Published on February 27, 2013 by mramirez90

My Ex-boyfriend and I broke up less than two weeks before i found out i was pregnant. We were only dating for about 4 months and everything was going good but we did have several problems here and there. He eventually broke up with me and i left but then i found out i was pregnant. I was so heartbroken when he left me but then when i told him i was pregnant he had already been involved with someone else. Now even after finding out we are having a baby he said he doesn't trust me anymore and he doesn't want to give me another chance not even for our baby on the way. I know i did many things wrong in our relationship and i have a lot to blame on why our relationship failed but we saw things very differently and if he really loved me wouldn't he just give me another chance?? I hid certain things from him and lied but i never cheated on him and i realized my mistakes and i told him everything would change especially because of our baby but he just doesn't want anything to do with me. He did say he will be there for the baby and anything i need but he doesn't want me. Why is he so stubborn and what could it be that he doesn't want me anymore. I told him i was sorry and that i loved him and i confessed but nothing changes his mind. I'm so hurt because i don't want to be alone i want to be with the father of my child. Any advice anyone?

ANSWERS

Trust, once lost, is very difficult (perhaps impossible) to earn back. You don't give any specific details of what was involved in the break-up, but say that there were several problems and you did many things wrong. You say you didn't cheat on him, but that is a perfect analogy for his behavior. Some people can forgive a partner who cheats on him and give her another chance - some people simply can't get past the betrayal no matter how much they want to and the relationship is doomed. That seems to be akin to the level of betrayal he appears to be feeling.

You say you lied and hid some things from him, and he says he can't trust you any more. If the magnitude of your deception is too much for him to accept, or if you've shown yourself to be a habitual liar, I can see how he wouldn't want to give you another chance. Whatever you did may not have seemed like a big deal to you, but it obviously WAS to him. It's impossible to have a marriage or long-term relationship if you can't trust each other - there can't be lies and secrets.

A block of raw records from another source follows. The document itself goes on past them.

(** ** Every state of an execution *)

Lemma scheduled_full parse env m :
  scheduled parse env m -> wake_pending m = false ->
  slotQueue m <> [] -> maxConcurrentAgents m <= activeAgentCount m.
Proof.
  intros Hs Hj Hq. pose proof (scheduled_reachable _ _ _ Hs) as Hr.
  pose proof (queue_served_helper := reachable_served _ _ _ Hr).
  rewrite (reachable_cap _ _ _ Hr). specialize (queue_served_helper Hq).
  fold (woken m) in queue_served_helper. rewrite (quiet_woken _ Hj) in queue_served_helper. lia.
Qed.

Lemma scheduled_orderly parse env m : scheduled parse env m -> capped m /\ fifo m.
Proof.
  induction 1 as [|l m m' Hs [IHc IHf] Hstep].
  - split; [|split].
    + unfold capped. simpl. pose proof (clampConcurrency_positive env).
      change (woken (newManager env)) with 0. lia.
    + apply in_arrival_order_nil.
    + intros tid p q _ _ Hin. by apply elem_of_nil in Hin.
  - pose proof (scheduled_reachable _ _ _ Hs) as Hr.
    pose proof (reachable_ledger _ _ _ Hr) as K.
    apply loop_step_step in Hstep as [Hstep Hquiet].
    assert (Hk : maxConcurrentAgents m' = maxConcurrentAgents m).
    { rewrite (reachable_cap _ _ _ Hr).
      apply (reachable_cap parse env). by eapply reachable_step. }
    destruct (is_request l) eqn:Hl.
    + specialize (Hquiet eq_refl).
      pose proof (request_enters _ _ _ _ Hl Hstep) as He. split.
      * eapply enters_capped; eauto using quiet_woken.
      * eapply enters_fifo; eauto. by eapply scheduled_full.
    + pose proof (step_advances _ _ _ _ K Hl Hstep) as Ha. split.
      * by eapply advances_capped.
      * by eapply advances_fifo.
Qed.

(** ** What one step does to the queue *)

Lemma enters_wakes m m' tid :
  enters m m' -> pcs m' !! tid = Some AwaitSlotWoken -> pcs m !! tid = Some AwaitSlotWoken.
Proof.
  intros [(Hp & _)|(_ & [(_ & Hp & _)|(_ & Hp & _)])]; rewrite Hp; [done|..]; intros H;
    (destruct (decide (tid = nextTask m)) as [->|Hne];
     [by rewrite lookup_insert_eq in H|by rewrite lookup_insert_ne in H]).
Qed.

Lemma advances_wakes m m' tid :
  advances m m' -> pcs m' !! tid = Some AwaitSlotWoken ->
  pcs m !! tid = Some AwaitSlotWoken
  \/ exists rest, slotQueue m = tid :: rest /\ slotQueue m' = rest.
Proof.
  intros Ha.
  destruct Ha as [(Hp & _)|j H0 Hp _ _ _|j p0 p H0 Hh Hhp Hp _ _ _|j p0 H0 Hh _ _ Hm].
  - rewrite Hp. auto.
  - rewrite Hp. intros H. destruct (decide (tid = j)) as [->|Hne];
      [by rewrite lookup_insert_eq in H|rewrite lookup_insert_ne in H by done; auto].
  - rewrite Hp. intros H. destruct (decide (tid = j)) as [->|Hne].
    + rewrite lookup_insert_eq in H. injection H as ->. discriminate.
    + rewrite lookup_insert_ne in H by done. auto.
  - destruct (slotQueue m) as [|next rest].
    + destruct Hm as (_ & ->). intros H. destruct (decide (tid = j)) as [->|Hne];
        [by rewrite lookup_insert_eq in H|rewrite lookup_insert_ne in H by done; auto].
    + destruct Hm as (Hq & _ & _ & ->). intros H.
      destruct (decide (tid = j)) as [->|Hne]; [by rewrite lookup_insert_eq in H|].
      rewrite lookup_insert_ne in H by done.
      destruct (decide (tid = next)) as [->|Hnn]; [right; eauto|].
      rewrite lookup_insert_ne in H by done. auto.
Qed.

Lemma enters_count m m' : enters m m' -> activeAgentCount m <= activeAgentCount m'.
Proof. intros [(_ & -> & _)|(_ & [(_ & _ & -> & _)|(_ & _ & -> & _)])]; lia. Qed.

Lemma advances_release m m' next rest :
  advances m m' -> activeAgentCount m' < activeAgentCount m ->
  slotQueue m = next :: rest ->
  slotQueue m' = rest /\ pcs m' !! next = Some AwaitSlotWoken.
Proof.
  intros Ha Hlt Eq.
  destruct Ha as [(_ & Hc & _)|j _ _ Hc _ _|j p0 p _ _ _ _ Hc _ _|j p0 H0 Hh _ _ Hm];
    try lia.
  rewrite Eq in Hm. destruct Hm as (Hq & Hne & _ & ->). split; [done|].
  by rewrite lookup_insert_ne, lookup_insert_eq.
Qed.

Lemma enters_granted m m' tid :
  (slotQueue m <> [] -> maxConcurrentAgents m <= activeAgentCount m) ->
  enters m m' -> pcs m !! tid = None -> pcs m' !! tid = Some AwaitSlotGranted ->
  slotQueue m = [].
Proof.
  intros Hfull [(Hp & _)|(_ & [(Hlt & _)|(_ & Hp & _)])] Hnone; [rewrite Hp; congruence| |].
  - intros _. destruct (slotQueue m); [done|]. specialize (Hfull ltac:(done)). lia.
  - rewrite Hp. intros H. destruct (decide (tid = nextTask m)) as [->|Hne];
      [by rewrite lookup_insert_eq in H|rewrite lookup_insert_ne in H by done; congruence].
Qed.

Lemma advances_domain m m' tid :
  advances m m' -> pcs m !! tid = None -> pcs m' !! tid = None.
Proof.
  intros Ha Hnone.
  destruct Ha as [(Hp & _)|j H0 Hp _ _ _|j p0 p H0 Hh Hhp Hp _ _ _|j p0 H0 Hh _ _ Hm].
  - by rewrite Hp.
  - rewrite Hp, lookup_insert_ne; [done|congruence].
  - rewrite Hp, lookup_insert_ne; [done|congruence].
  - destruct (slotQueue m) as [|next rest].
    + destruct Hm as (_ & ->). rewrite lookup_insert_ne; [done|congruence].
    + destruct Hm as (_ & _ & Hn & ->). rewrite !lookup_insert_ne; [done|congruence..].
Qed.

It always confuses me how people can make themselves literally open, naked, and vulnerable to someone in bed (hence the baby), but not trust him enough be do the same with the emotionally intimate details of your life. If you can't feel trusting enough to be truthful and not hold back secrets from him, you shouldn't be having sex with him.

It's good that he wants to be an active part of his child's life, and that he wants to help support you. He must realize that this means he's committing himself to getting along with you well enough to work with you in raising the child, so perhaps that offers a glimmer of hope that trust and healing can be regrown through this effort.

I suggest seeing a couples counselor and see if he/she can help you two deal with these issues. Getting some counseling from your minister or clergy is also a good idea, as is seeking the wisdom of some older/experienced and trusted friends or family. Your goal in any of these actions is NOT to try to get the person "on your side" (a professional counselor will quickly set you straight on that if you try it with him/her), but to gain the advice and help of someone who knows how to deal with life's crises and has an interest in seeing you be successful in dealing with your own.

After going through all this you may still be unsuccessful, and have to accept that the relationship is done for - but at least you will have made an honest and sincere effort.

It may be that you really blew it, or it may be that he just blows things way out of proportion (in which case it was going to end up like this eventually, and you're actually saving yourself some misery to learn it now), but the cold hard fact may be that it's over.

I pray for success for you - both for your sake and for the sake of your child.